(* ===== verification/TxnManager.v ===== *)
(** * The transaction manager (src/src/transaction/transaction_manager.h and .cpp)

    [begin_], [commit] and [abort]; [abort] undoes the changes in the write set of its
    transaction from the last one to the first, in the table and in its indexes. *)
From S2P Require Import Prelude Bytes Disk Log Replacer BufferPool Record Recovery Streams Meta Keys IxNode Index Txn Lock System.

Section txn_manager.
Context {R : Type} `{Replacer R}.

(** ** The log *)

Definition add_log (record : LogRecord) : M (Storage R) Z := λ s,
  match s_log s with
  | None => (Stuck, s)
  | Some lm =>
      let '(o, (lm', d)) := add_log_to_buffer record (lm, s_disk s) in
      (o, mkStorage d (Some lm') (s_bpm s))
  end.
Definition set_record_prev (l : Z) (r : LogRecord) : LogRecord :=
  let h := log_hdr r in mkLog (mkHdr (log_type_ h) (lsn_ h) (log_tot_len_ h) (log_tid_ h) l) (log_body r).

(** [record.prev_lsn_ = txn->get_prev_lsn(); txn->set_prev_lsn(add_log_to_buffer(&record))] *)
Definition log_for (txn : Z) (record : LogRecord) : M (Sys R) unit :=
  let! t := on_locks (get_txn txn) in
  let! lsn := on_pages (add_log (set_record_prev (prev_lsn t) record)) in
  on_locks (mod_txn txn (set_prev_lsn lsn)).

(** ** Begin *)

(** The fields the constructor of [Transaction] does not set hold [mode] and [ts]. *)
Definition begin_ (txn : option Z) (mode : bool) (ts : Z) : M (Sys R) Z :=
  let! txn_id :=
    match txn with
    | None =>
        let! id := on_txns (gets next_txn_id_) in
        do! on_txns (modify (set_next_txn_id (wrap32 (id + 1)))) in
        do! on_pages log_flush in
        let! now := on_txns (gets next_timestamp_) in
        do! on_txns (modify (set_next_timestamp (wrap32 (now + 1)))) in
        do! on_locks (modify (λ l, set_txns (<[id := set_start_ts now (Transaction_new id mode ts)]> (txns l)) l)) in
        do! on_txns (modify (λ m, set_txn_map ({[id]} ∪ txn_map m) m)) in
        ret id
    | Some t =>
        let! T := on_locks (get_txn t) in
        do! on_txns (modify (λ m, set_txn_map ({[txn_id_ T]} ∪ txn_map m) m)) in
        ret t
    end in
  do! on_locks (mod_txn txn_id (set_state GROWING)) in
  do! log_for txn_id (BeginLogRecord txn_id) in
  ret txn_id.

(** [get_transaction]: [None] is the null pointer. *)
Definition get_transaction (txn_id : Z) : M (Sys R) (option Z) :=
  if txn_id =? INVALID_TXN_ID then ret None else
  let! known := on_txns (gets (λ m, bool_decide (txn_id ∈ txn_map m))) in
  do! massert known in ret (Some txn_id).

(** ** Commit and abort *)

(** [order]: the order in which the iteration over a set of locks visits it. *)
Context (order : gset LockDataId → list LockDataId).

(** The locks are released, the last record is logged if there is a log manager, the state set. *)
Definition end_txn (txn : Z) (record : LogRecord) (state : TransactionState) : M (Sys R) unit :=
  let! T := on_locks (get_txn txn) in
  do! on_locks (unlock_all txn (order (lock_set_ T))) in
  let! log := gets (λ s, s_log (sm_storage s)) in
  do! match log with None => ret tt | Some _ => log_for txn record end in
  on_locks (mod_txn txn (set_state state)).

Definition commit (txn : Z) : M (Sys R) unit :=
  do! on_locks (mod_txn txn (set_write_set [])) in
  end_txn txn (CommitLogRecord txn) COMMITTED.

(** [catch (IndexEntryExistsError) {}] *)
Definition ignore_exists (m : M (Sys R) Z) : M (Sys R) unit := λ s,
  match m s with
  | (Ok _, s') => (Ok tt, s')
  | (Throw IndexEntryExistsError, s') => (Ok tt, s')
  | (Throw e, s') => (Throw e, s')
  | (Stuck, s') => (Stuck, s')
  end.

Definition for_each {A} (f : A → M (Sys R) unit) (l : list A) : M (Sys R) unit :=
  foldr (λ a k, do! f a in k) (ret tt) l.

(** What [abort] does with every index, and the recalculation of the gaps after it. *)
Definition undo_in_indexes (junk : bytes) (txn : Z) (tab_name : bytes) (indexes : list IndexMeta)
    (undo : IndexMeta → Z → M (Sys R) unit) : M (Sys R) unit :=
  match indexes with
  | [] => ret tt
  | _ =>
      do! for_each (λ index, let! ih := ih_of tab_name index in do! undo index ih in set_index_aborted ih) indexes in
      let! T := on_locks (get_txn txn) in
      for_each (λ id, on_locks_indexes (calculate_gaps_on_table junk id)) (order (lock_set_ T))
  end.

Definition undo_write (junk : bytes) (txn : Z) (w : WriteRecord) : M (Sys R) unit :=
  let! db := gets sm_db in
  let! tab := of_outcome (get_table (tab_name_ w) db) in
  let indexes := tab_indexes tab in
  let on_fh {A} (op : Z → M (RmFileHdr * Storage R) A) := on_tables (on_file (tab_name_ w) op) in
  match record_ w, record_old_ w with
  | None, None => ret tt
  | _, _ =>
      match wtype_ w with
      | INSERT_TUPLE =>
          do! on_fh (λ fd, delete_record fd (wr_rid_ w) false) in
          undo_in_indexes junk txn (tab_name_ w) indexes (λ index ih,
            let! data := of_option (record_ w) in
            let! key := of_outcome (key_of junk tab index data) in
            let! _ := on_ih ih (IxIndexHandle.delete_entry ih IX_FUEL key) in ret tt)
      | DELETE_TUPLE =>
          let! data := of_option (record_ w) in
          do! on_fh (λ fd, insert_record_at fd (wr_rid_ w) data) in
          undo_in_indexes junk txn (tab_name_ w) indexes (λ index ih,
            let! key := of_outcome (key_of junk tab index data) in
            ignore_exists (on_ih ih (IxIndexHandle.insert_entry ih IX_FUEL key (wr_rid_ w))))
      | UPDATE_TUPLE =>
          do! undo_in_indexes junk txn (tab_name_ w) indexes (λ index ih,
            let! old := of_option (record_old_ w) in
            let! old_key := of_outcome (key_of junk tab index old) in
            let! data := of_option (record_ w) in
            let! new_key := of_outcome (key_of junk tab index data) in
            let! _ := on_ih ih (IxIndexHandle.delete_entry ih IX_FUEL new_key) in
            let! _ := on_ih ih (IxIndexHandle.insert_entry ih IX_FUEL old_key (wr_rid_ w)) in ret tt) in
          let! old := of_option (record_old_ w) in
          on_fh (λ fd, update_record fd (wr_rid_ w) old false)
      end
  end.

(** The write set from its back: a change is taken off before it is undone. *)
Fixpoint undo_writes (junk : bytes) (txn : Z) (from_back : list WriteRecord) : M (Sys R) unit :=
  match from_back with
  | [] => ret tt
  | w :: ws =>
      do! on_locks (mod_txn txn (set_write_set (rev ws))) in
      do! undo_write junk txn w in
      undo_writes junk txn ws
  end.

Definition abort (junk : bytes) (txn : Z) : M (Sys R) unit :=
  let! T := on_locks (get_txn txn) in
  do! undo_writes junk txn (rev (write_set_ T)) in
  end_txn txn (AbortLogRecord txn) ABORTED.

End txn_manager.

## WHAT THE TASK REQUIRES
Nothing beyond the line containing "(** The fields" is to be output; the lines above, from the first one onward to that line, are to be transcribed exactly.

## THE COMPLETED TASK
(* ===== verification/TxnManager.v ===== *)
(** * The transaction manager (src/src/transaction/transaction_manager.h and .cpp)

    [begin_], [commit] and [abort]; [abort] undoes the changes in the write set of its
    transaction from the last one to the first, in the table and in its indexes. *)
From S2P Require Import Prelude Bytes Disk Log Replacer BufferPool Record Recovery Streams Meta Keys IxNode Index Txn Lock System.

Section txn_manager.
Context {R : Type} `{Replacer R}.

(** ** The log *)

Definition add_log (record : LogRecord) : M (Storage R) Z := λ s,
  match s_log s with
  | None => (Stuck, s)
  | Some lm =>
      let '(o, (lm', d)) := add_log_to_buffer record (lm, s_disk s) in
      (o, mkStorage d (Some lm') (s_bpm s))
  end.
Definition set_record_prev (l : Z) (r : LogRecord) : LogRecord :=
  let h := log_hdr r in mkLog (mkHdr (log_type_ h) (lsn_ h) (log_tot_len_ h) (log_tid_ h) l) (log_body r).

(** [record.prev_lsn_ = txn->get_prev_lsn(); txn->set_prev_lsn(add_log_to_buffer(&record))] *)
Definition log_for (txn : Z) (record : LogRecord) : M (Sys R) unit :=
  let! t := on_locks (get_txn txn) in
  let! lsn := on_pages (add_log (set_record_prev (prev_lsn t) record)) in
  on_locks (mod_txn txn (set_prev_lsn lsn)).

(** ** Begin *)

(** The fields the constructor of [Transaction] does not set hold [mode] and [ts]. *)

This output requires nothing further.